▶ WORK REQUIRED: Copy each line of the data below in which the word "Import" can be found.

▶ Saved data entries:

(** * Console system commands of the ESP32 demo application

    A shallow embedding of
    [examples/esp32/apps/memfault_demo_app/main/cmd_system.c]: the scripted
    [make] handler and the [tasks] handler, written in a small command monad
    that threads the platform state (the RTC store register and the log of
    platform calls) and carries the two ways a handler stops: a [return]
    statement and a call of [esp_restart], which does not come back. *)

From Stdlib Require Import ZArith List String Ascii Bool Lia.
From Stdlib Require Import Permutation.
From Stdlib Require DecimalString DecimalN DecimalPos.
Import ListNotations.

Local Open Scope string_scope.
Local Open Scope Z_scope.

(** ** C integers *)

(** [REG_READ] yields a [uint32_t]; [int count = ...] converts it to a 32-bit
    two's complement [int]. *)
Definition INT_MAX : Z := 2147483647.

Definition int_of_uint32 (u : Z) : Z :=
  let m := u mod 2 ^ 32 in
  if m <? 2 ^ 31 then m else m - 2 ^ 32.

(** [REG_WRITE] stores its [int] argument as a [uint32_t]. *)
Definition uint32_of_int (i : Z) : Z := i mod 2 ^ 32.

(** [size_t] multiplication wraps at 32 bits on this target. *)
Definition size_mul (a b : Z) : Z := (a * b) mod 2 ^ 32.

(** ** Platform calls and the state they act on *)

Inductive event : Type :=
| EvRegWrite (v : Z)            (* REG_WRITE(RTC_CNTL_STORE0_REG, v) *)
| EvPrint (s : string)          (* printf / fputs on stdout *)
| EvTaskDelay (ticks : Z)       (* vTaskDelay(ticks) *)
| EvLogE (tag msg : string)     (* ESP_LOGE(tag, msg) *)
| EvMalloc (bytes : Z)          (* malloc(bytes) *)
| EvFree (ptr : Z)              (* free(ptr) *)
| EvRestart.                    (* esp_restart() *)

Record world : Type := World {
  store0 : Z;                   (* contents of RTC_CNTL_STORE0_REG *)
  trace : list event            (* platform calls so far, oldest first *)
}.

▶ YOUR RESPONSE:
From Stdlib Require Import ZArith List String Ascii Bool Lia.
From Stdlib Require Import Permutation.
Import ListNotations.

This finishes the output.